[Records from a collection]
[Start of section]

(* ===== verification/Startup.v ===== *)
(** * First start, and the pipes of tool processes (app/onboarding.go, mcp/transport_stdio.go)

    Module [Onboarding]: the demo project that is made when there is none.  Module [Stdio]:
    requests and answers over one pair of pipes, with the mutex that goroutines wait for in
    any order, lines that arrive when they do, and callers that give up. *)

From S2P Require Import Prelude GoStrings GoText DslAst DslParser SafeIdent Storage Repository Projects Emerge Tokens.

Module Onboarding.
Import Paths Projects Repository.

Definition text_of (l : list string) : string := str_join (String newline "") l.
Definition sampleCSV : list string :=
  ["date,product,category,revenue,units_sold,cost,region";
   "2025-01-06,Widget Alpha,Hardware,12500.00,45,8750.00,North";
   "2025-01-06,Gadget Beta,Electronics,23400.00,78,15210.00,North";
   "2025-01-06,Widget Alpha,Hardware,9800.00,32,6860.00,South";
   "2025-01-13,Gadget Beta,Electronics,31200.00,104,20280.00,East";
   "2025-01-13,Component Gamma,Software,8500.00,170,2550.00,West";
   "2025-01-13,Widget Alpha,Hardware,14100.00,51,9870.00,East";
   "2025-01-20,Gadget Beta,Electronics,28900.00,96,18785.00,South";
   "2025-01-20,Component Gamma,Software,10200.00,204,3060.00,North";
   "2025-01-20,Widget Alpha,Hardware,11000.00,40,7700.00,West";
   "2025-01-27,Gadget Beta,Electronics,35600.00,119,23140.00,West";
   "2025-01-27,Component Gamma,Software,7600.00,152,2280.00,East";
   "2025-02-03,Widget Alpha,Hardware,16800.00,61,11760.00,North";
   "2025-02-03,Gadget Beta,Electronics,19800.00,66,12870.00,North";
   "2025-02-03,Component Gamma,Software,13000.00,260,3900.00,South";
   "2025-02-10,Widget Alpha,Hardware,9200.00,33,6440.00,East";
   "2025-02-10,Gadget Beta,Electronics,27400.00,91,17810.00,South";
   "2025-02-10,Component Gamma,Software,15500.00,310,4650.00,West";
   "2025-02-17,Widget Alpha,Hardware,20500.00,74,14350.00,West";
   "2025-02-17,Gadget Beta,Electronics,22100.00,74,14365.00,East";
   "2025-02-24,Component Gamma,Software,18900.00,378,5670.00,North";
   "2025-03-03,Widget Alpha,Hardware,14700.00,53,10290.00,South";
   "2025-03-03,Gadget Beta,Electronics,33500.00,112,21775.00,West";
   "2025-03-03,Component Gamma,Software,9800.00,196,2940.00,East";
   "2025-03-10,Widget Alpha,Hardware,17800.00,65,12460.00,North";
   "2025-03-10,Gadget Beta,Electronics,26200.00,87,17030.00,South";
   "2025-03-17,Tool Delta,Services,4500.00,15,3150.00,West";
   "2025-03-17,Widget Alpha,Hardware,13200.00,48,9240.00,East";
   "2025-03-24,Component Gamma,Software,22100.00,442,6630.00,South";
   "2025-03-24,Gadget Beta,Electronics,41000.00,137,26650.00,North";
   "2025-03-31,Tool Delta,Services,6700.00,22,4690.00,East";
   ""].
Definition ontContent : list string :=
  ["// Aleph Ontology — Demo Project";
   "// Auto-generated on first run";
   "";
   "object Sales {";
   "    dimension date: datetime";
   "    dimension product: text";
   "    dimension category: text";
   "    dimension region: text";
   "    measure revenue: number";
   "    measure units_sold: number";
   "    measure cost: number";
   "}";
   ""].
Definition demo_prompt : list string :=
  ["";
   "Sei un analista esperto. Il tuo compito è aiutare l'utente a esplorare i dati del progetto Demo.";
   "";
   "Hai a disposizione i seguenti dati:";
   "- sample.csv: vendite settimanali per prodotto, categoria, regione con revenue, unità vendute e costi";
   "";
   "Puoi analizzare trend, confrontare performance tra prodotti e regioni, calcolare metriche.";
   "Rispondi sempre in modo chiaro, strutturato e utile per prendere decisioni.";
   ""].

Record Start := { sfs : FS; sschemas : gset string; repo : Repo }.
Definition with_sfs (f : FS) (w : Start) : Start := {| sfs := f; sschemas := sschemas w; repo := repo w |}.

(** What succeeds. *)
Record Faults := {
  count_ok : bool; mkdir_ok : string → bool; schema_ok : bool; record_ok : bool; csv_ok : bool; ont_ok : bool; nonce : option string; agent_ok : bool;
}.

Section Demo.
Context `{Unicode} `{AesGcm.Aead}.

Definition demo_agent (unixMilli : Z) (baseURL : string) : AgentRecord :=
  {| AgID := "agent-demo-" +:+ Itoa unixMilli; AgProjectID := "demo"; AgName := "Analista Demo"; AgProvider := "ollama"; AgModel := "llama3";
     AgApiKey := ""; AgSystemPrompt := TrimSpace (text_of demo_prompt); AgSkillIDsJSON := ""; AgBaseURL := baseURL |}.
Definition write (ok : bool) (p content : string) (f : FS) : FS := if ok then default f (WriteFile p content f) else f.

(** The schema and the record of the project, neither of which stops the setup when it
    fails. *)
Definition demo_schema (ok : bool) (s : gset string) : gset string :=
  match Storage.NewSchemaIdentity "demo" with Ok si => (Storage.EnsureProjectSchema ok si s).1 | Err _ => s end.
Definition demo_record (ok : bool) (r : Repo) : Repo := with_tables (CreateProjectRecord ok "demo" "Demo Project" (tables r)).1 r.

Definition setupDemoData (x : Faults) (unixMilli : Z) (baseURL projectsRoot : string) (w : Start) : Start :=
  match CountProjects (count_ok x) (tables (repo w)) with
  | Err _ => w
  | Ok count =>
    if bool_decide (count > 0) then w
    else
      let projectPath := filepath_Join [projectsRoot; "demo"] in
      match make_dirs (mkdir_ok x) ((λ d, filepath_Join [projectPath; d]) <$> subdirs) (sfs w) with
      | (f, false) => with_sfs f w
      | (f, true) =>
        let f := write (csv_ok x) (filepath_Join [projectPath; "raw"; "sample.csv"]) (text_of sampleCSV) f in
        let f := write (ont_ok x) (filepath_Join [projectPath; "ontologies"; "core.aleph"]) (text_of ontContent) f in
        {| sfs := f; sschemas := demo_schema (schema_ok x) (sschemas w);
           repo := (CreateAgent (nonce x) (agent_ok x) (demo_agent unixMilli baseURL) (demo_record (record_ok x) (repo w))).1 |}
      end
  end.

Lemma setup_skips x t baseURL root w :
  (0 < size (system_projects (tables (repo w))))%nat → setupDemoData x t baseURL root w = w.
Proof. intros Hs. unfold setupDemoData, CountProjects, query. destruct (count_ok x); [|done]. rewrite bool_decide_eq_true_2 by lia. done. Qed.

Lemma make_dirs_ok ok ds f : (∀ d, ok d = true) → ∃ f', make_dirs ok ds f = (f', true).
Proof. intros Ho. revert f. induction ds as [|d ds IH]; intros f; cbn; [by eauto|]. rewrite Ho. apply IH. Qed.
Lemma CreateAgent_projects n ok a r : system_projects (tables (CreateAgent n ok a r).1) = system_projects (tables r).
Proof. unfold CreateAgent. destruct (protect n r (AgApiKey a)); [|done]. unfold exec. by destruct (sql_insert _ _ _ _). Qed.

(** The setup runs once: when the record of the demo project is written the next start
    changes nothing, whatever else fails in either. *)
Theorem demo_idempotent (x x2 : Faults) (t t2 : Z) (baseURL root : string) (w : Start) :
  count_ok x = true → (∀ d, mkdir_ok x d = true) → record_ok x = true →
  let w1 := setupDemoData x t baseURL root w in setupDemoData x2 t2 baseURL root w1 = w1.
Proof.
  intros Hc Hm Hr w1. apply setup_skips. unfold w1. destruct (decide (0 < size (system_projects (tables (repo w))))%nat) as [Hs|Hs]; [by rewrite setup_skips|].
  unfold setupDemoData, CountProjects, query. rewrite Hc, bool_decide_eq_false_2 by lia.
  destruct (make_dirs_ok (mkdir_ok x) ((λ d, filepath_Join [filepath_Join [root; "demo"]; d]) <$> subdirs) (sfs w) Hm) as [f ->]. cbn [repo].
  rewrite CreateAgent_projects. unfold demo_record, CreateProjectRecord, exec. rewrite Hr. cbn.
  assert (∀ m : gmap string string, is_Some (m !! "demo") → (0 < size m)%nat) as Hpos.
  { intros m Hd. pose proof (map_size_ne_0_lookup_2 m "demo" Hd). lia. }
  apply Hpos. destruct (system_projects (tables (repo w)) !! "demo") eqn:E; [by rewrite E|by rewrite lookup_insert_eq].
Qed.
End Demo.

(** The sample has a head and thirty rows. *)
Example sample_rows : length sampleCSV = 32%nat ∧ last sampleCSV = Some "".
Proof. split; reflexivity. Qed.

(** The ontology of the demo project is not one that the parser of the language accepts. *)
Theorem demo_ontology_rejected : is_Some (Emerge.scan (text_of ontContent)) ∧ Emerge.parse_text (text_of ontContent) = None.
Proof. split; [vm_compute; by eexists|vm_compute; reflexivity]. Qed.
End Onboarding.

(** ** Requests over pipes *)
Module Stdio.

(** [queue]: goroutines that wait for the mutex; [written]: the requests in the order in
    which they were written; [answered]: what each of them got, a line or an error of the
    pipe; [refused]: those that were not written. *)
Record Transport := { closed : bool; queue : list nat; written : list nat; answered : list (nat * result string string); refused : list nat }.
Definition NewMCPStdioTransport : Transport := {| closed := false; queue := []; written := []; answered := []; refused := [] |}.

(** A goroutine that has written its request holds the mutex until it has read. *)
Definition busy (t : Transport) : bool := negb (bool_decide (length (written t) = length (answered t))).

Inductive op :=
| OSend (id : nat)  (** [SendRequest] starts its goroutine *)
| OGrant (id : nat) (write_ok : bool)  (** the goroutine gets the mutex *)
| ORead (r : result string string)  (** a line, or the end of the pipe *)
| OCancel (id : nat)  (** the caller gives up *)
| OClose.  (** [Close], once it gets the mutex *)

Definition step (t : Transport) (o : op) : Transport :=
  match o with
  | OSend id => {| closed := closed t; queue := queue t ++ [id]; written := written t; answered := answered t; refused := refused t |}
  | OGrant id write_ok =>
    if busy t || negb (bool_decide (id ∈ queue t)) then t
    else
      let q := filter (λ j, j ≠ id) (queue t) in
      if closed t || negb write_ok
      then {| closed := closed t; queue := q; written := written t; answered := answered t; refused := refused t ++ [id] |}
      else {| closed := closed t; queue := q; written := written t ++ [id]; answered := answered t; refused := refused t |}
  | ORead r =>
    match (if busy t then last (written t) else None) with
    | Some id => {| closed := closed t; queue := queue t; written := written t; answered := answered t ++ [(id, r)]; refused := refused t |}
    | None => t
    end
  | OCancel _ => t
  | OClose => if busy t then t else {| closed := true; queue := queue t; written := written t; answered := answered t; refused := refused t |}
  end.
Definition run (ops : list op) : Transport := foldl step NewMCPStdioTransport ops.

(** Each answer belongs to the request that was written at its place, and at most one
    request waits for an answer. *)
Definition paired (t : Transport) : Prop :=
  (answered t).*1 = take (length (answered t)) (written t) ∧ (length (written t) ≤ length (answered t) + 1)%nat ∧
  (length (answered t) ≤ length (written t))%nat.

Lemma step_paired t o : paired t → paired (step t o).
Proof.
  intros (Hp & Hl & Hg). unfold paired. destruct o as [id|id ok|r|id|]; cbn [step]; [done| | |done|by destruct (busy t)].
  - destruct (busy t) eqn:Eb; cbn [orb]; [done|]. unfold busy in Eb. apply negb_false_iff in Eb. decide_bools.
    destruct (bool_decide (id ∈ queue t)); cbn [negb]; [|done]. destruct (closed t || negb ok); [done|]. cbn. rewrite length_app. cbn.
    split_and!; [|lia|lia]. rewrite take_app_le by lia. done.
  - destruct (busy t) eqn:Eb; [|done]. unfold busy in Eb. apply negb_true_iff in Eb. decide_bools.
    destruct (last (written t)) as [i|] eqn:El; [|done]. cbn. rewrite length_app, fmap_app, Hp. cbn. split_and!; [|lia|lia].
    apply last_Some in El as [l Hw]. rewrite Hw in *. rewrite length_app in *. cbn in *.
    assert (length (answered t) = length l) as Ha by lia. rewrite Ha, take_app_length. by rewrite take_ge by (rewrite length_app; cbn; lia).
Qed.

(** Over every interleaving of callers, late answers and callers that gave up, the
    line that is read at some place goes to the request that was written at that place: an
    answer that comes after its caller has gone is never taken for that of the next
    request. *)
Theorem answers_in_order (ops : list op) : paired (run ops).
Proof.
  unfold run. assert (paired NewMCPStdioTransport) as H0 by (split_and!; [done|cbn; lia..]). revert H0. generalize NewMCPStdioTransport.
  induction ops as [|o ops IH]; intros t Ht; [done|]. by apply IH, step_paired.
Qed.

(** The identifiers of answers are never compared with those of requests: one line that was
    not asked for shifts all later answers by one. *)
Example unsolicited_line_shifts :
  answered (run [OSend 1; OSend 2; OGrant 1 true; ORead (Ok "notification"); OGrant 2 true; ORead (Ok "answer to 1")]) =
    [(1%nat, Ok "notification"); (2%nat, Ok "answer to 1")].
Proof. reflexivity. Qed.
(** While a process does not answer, the transport can neither be closed nor asked. *)
Example hang_blocks_close : let t := run [OSend 1; OGrant 1 true; OCancel 1; OClose; OSend 2; OGrant 2 true] in
  closed t = false ∧ written t = [1%nat] ∧ queue t = [2%nat].
Proof. split_and!; reflexivity. Qed.

(** *** Pings *)
(** [decode]: the error message of an answer, if it has one; [None] for a line that is no
    answer. *)
Definition response (decode : string → option (option string)) (a : result string string) : result string (option string) :=
  match a with
  | Err e => Err e
  | Ok line => match decode line with Some r => Ok r | None => Err "unmarshal response" end
  end.
Definition Ping (r : result string (option string)) : option string :=
  match r with Err e => Some ("ping send: " +:+ e) | Ok (Some m) => Some ("ping error: " +:+ m) | Ok None => None end.
End Stdio.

[End of section]

> _Task details_
Return the span of lines in the data above that opens at the line with "match CountProjects (count_ok" and closes at the line with "x) (sschemas w);", exactly, ends included, nothing else.

> _Output of the exercise_
  match CountProjects (count_ok x) (tables (repo w)) with
  | Err _ => w
  | Ok count =>
    if bool_decide (count > 0) then w
    else
      let projectPath := filepath_Join [projectsRoot; "demo"] in
      match make_dirs (mkdir_ok x) ((λ d, filepath_Join [projectPath; d]) <$> subdirs) (sfs w) with
      | (f, false) => with_sfs f w
      | (f, true) =>
        let f := write (csv_ok x) (filepath_Join [projectPath; "raw"; "sample.csv"]) (text_of sampleCSV) f in
        let f := write (ont_ok x) (filepath_Join [projectPath; "ontologies"; "core.aleph"]) (text_of ontContent) f in
        {| sfs := f; sschemas := demo_schema (schema_ok x) (sschemas w);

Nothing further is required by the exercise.